A semi-Lagrangian $ε$-monotone Fourier method for continuous withdrawal GMWBs under jump-diffusion with stochastic interest rate

We develop an efficient pricing approach for guaranteed minimum withdrawal benefits (GMWBs) with continuous withdrawals under a realistic modeling setting with jump-diffusions and stochastic interest rate. Utilizing an impulse stochastic control framework, we formulate the no-arbitrage GMWB pricing problem as a time-dependent Hamilton-Jacobi-Bellman (HJB) Quasi-Variational Inequality (QVI) having three spatial dimensions with cross derivative terms. Through a novel numerical approach built upon a combination of a semi-Lagrangian method and the Green's function of an associated linear partial integro-differential equation, we develop an $\epsilon$-monotone Fourier pricing method, where $\epsilon > 0$ is a monotonicity tolerance.

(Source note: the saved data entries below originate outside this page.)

Lemma min_batch_pos : 1 <= effectiveAdaptiveMinBatch f.
Proof. by apply or_default_pos. Qed.

Lemma reduce_in_range n : 1 <= n -> 1 <= reduceBatchSize f n <= n.
Proof.
  intros Hn. unfold reduceBatchSize. destruct (Z.leb_spec n (effectiveAdaptiveMinBatch f)); [lia|].
  pose proof (Z.quot_le_upper_bound n 2 n). pose proof (Z.quot_pos n 2).
  pose proof min_batch_pos.
  lia.
Qed.

Lemma reduce_le n : reduceBatchSize f n <= n.
Proof.
  destruct (Z.le_gt_cases 1 n) as [|Hn]; [by apply reduce_in_range|]. unfold reduceBatchSize.
  pose proof min_batch_pos. destruct (Z.leb_spec n (effectiveAdaptiveMinBatch f)); lia.
Qed.

(** A loop that succeeds got its answer from the adapter, for the size it reports, which is
    at least one and at most the first. *)
Lemma reducing_retry_answer {A} job stage (call : Z -> nat -> result go_error A) left : forall attempt attempts n w r used w',
  reducing_retry E f job stage call left attempt attempts n w = (Ok (r, used), w') ->
  (1 <= n -> 1 <= used <= n) /\ forall a, r = Ok a -> exists t, call used t = Ok a.
Proof.
  induction left as [|left IH]; intros attempt attempts n w r used w' H; cbn [reducing_retry] in H.
  { injection H as <- <- _. split; [lia|done]. }
  apply fbind_ok in H as (ans & w1 & (t & ->)%rpc_answer & H).
  destruct (call n t) as [a|err] eqn:Ec.
  { injection H as <- <- _. split; [lia|]. intros ? [= <-]. eauto. }
  apply fbind_ok in H as (cancelled & w2 & _ & H). destruct cancelled; [injection H as <- <- _; split; [lia|done]|].
  destruct (negb _); [injection H as <- <- _; split; [lia|done]|].
  destruct left as [|left]; [injection H as <- <- _; split; [lia|done]|]. cbv zeta in H.
  pose proof (reduce_in_range n) as Hr. pose proof (reduce_le n) as Hle.
  replace (if reduceBatchSize f n <? n then reduceBatchSize f n else n) with (reduceBatchSize f n) in H
    by (destruct (Z.ltb_spec (reduceBatchSize f n) n); lia).
  apply fbind_ok in H as (delay & w3 & _ & H). apply fbind_ok in H as (slept & w4 & _ & H).
  destruct slept; [|injection H as <- <- _; split; [lia|done]].
  apply IH in H as [Hu Ha]. split; [lia|done].
Qed.

Lemma plain_retry_answer {A} job prefix (call : nat -> result go_error A) left : forall attempt w a w',
  plain_retry E f job prefix call left attempt w = (Ok a, w') -> (left <> 0)%nat -> exists t x, a = Some x /\ call t = Ok x.
Proof.
  induction left as [|left IH]; intros attempt w a w' H Hl; [done|]. cbn [plain_retry] in H.
  apply fbind_ok in H as (ans & w1 & (t & ->)%rpc_answer & H).
  destruct (call t) as [x|err] eqn:Ec; [injection H as <- _; eauto|].
  destruct left as [|left]; [done|]. destruct (IsTransient _); [|done].
  apply fbind_ok in H as (delay & w2 & _ & H). apply fbind_ok in H as (slept & w3 & _ & H).
  destruct slept; [|done]. by apply IH in H.
Qed.

(** The size resolved for an address, whatever the cache holds. *)
Lemma resolve_range chain network address hardCap w n w' :
  resolveBatchSize E f chain network address hardCap w = (Ok n, w') ->
  1 <= n <= Z.max (Z.max 1 hardCap) (effectiveAdaptiveMinBatch f).
Proof.
  unfold resolveBatchSize. cbv zeta.
  pose proof min_batch_pos.
  replace (if hardCap <=? 0 then 1 else hardCap) with (Z.max 1 hardCap) by (destruct (Z.leb_spec hardCap 0); lia).
  intros (found & w1 & _ & H1)%fbind_ok. destruct found as [size|].
  2: { apply fbind_ok in H1 as (? & ? & _ & [= <- _]). lia. }
  destruct (Z.leb_spec size 0). { apply fbind_ok in H1 as (? & ? & _ & [= <- _]). lia. }
  apply fbind_ok in H1 as (s & w2 & Hs & H1).
  assert (1 <= s <= Z.max 1 hardCap).
  { destruct (Z.ltb_spec (Z.max 1 hardCap) size); [apply fbind_ok in Hs as (? & ? & _ & [= <- _])|injection Hs as <- _]; lia. }
  destruct (Z.ltb_spec s (effectiveAdaptiveMinBatch f));
    [apply fbind_ok in H1 as (? & ? & _ & [= <- _])|injection H1 as <- _]; lia.
Qed.
End Retries.

#[export] Hint Resolve silent_resolve silent_set silent_update silent_reducing_retry silent_plain_retry : fetch.

(** ** A job of one address *)

Abbreviation newest sigs := (List.last sigs {| sg_Hash := ""; sg_Sequence := 0; sg_Time := None |}).

(** What a batch delivers of an answer to its job. *)
Record delivered (f : fetch_config) (job : FetchJob) (answer : list SignatureInfo) (batch : RawBatch) : Prop := {
  dl_nonempty : rb_Signatures batch <> [];
  dl_count : Z.of_nat (length (rb_Signatures batch)) <= Z.max (Z.max 1 (fj_BatchSize job)) (effectiveAdaptiveMinBatch f);
  dl_sorted : StronglySorted (cmp_lt signature_order) (rb_Signatures batch);
  dl_sound : forall x, x ∈ rb_Signatures batch -> exists sig, sig ∈ answer /\
    admitted (fj_Chain job) (fj_FetchCutoffSeq job) (CanonicalizeCursorValue (fj_Chain job) (fj_CursorValue job)) sig = true /\
    x = canonical_signature (fj_Chain job) sig;
  dl_no_skip : forall sig, sig ∈ answer ->
    admitted (fj_Chain job) (fj_FetchCutoffSeq job) (CanonicalizeCursorValue (fj_Chain job) (fj_CursorValue job)) sig = true ->
    fj_CursorSequence job < sg_Sequence sig ->
    exists x, sg_Hash x = CanonicalSignatureIdentity (fj_Chain job) (sg_Hash sig) /\ sg_Sequence sig <= sg_Sequence x /\
      (x ∈ rb_Signatures batch \/ cmp_lt signature_order (newest (rb_Signatures batch)) x);
  dl_cursor : rb_NewCursorValue batch = Some (sg_Hash (newest (rb_Signatures batch))) /\
    rb_NewCursorSequence batch = sg_Sequence (newest (rb_Signatures batch)) /\
    rb_PreviousCursorSequence batch = fj_CursorSequence job
}.

Lemma better_seq x y : better_first x y <> Gt -> sg_Sequence y <= sg_Sequence x.
Proof.
  unfold better_first, lex, on, opposite. destruct (Z.compare_spec (sg_Sequence y) (sg_Sequence x)); [lia|lia|done].
Qed.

Together with a provable strong comparison result for the HJB-QVI, we mathematically demonstrate convergence of the proposed scheme to the viscosity solution of the HJB-QVI as $\epsilon \to 0$. We present a comprehensive study of the impact of simultaneously considering jumps in the sub-account process and stochastic interest rate on the no-arbitrage prices and fair insurance fees of GMWBs, as well as on the holder's optimal withdrawal behaviors.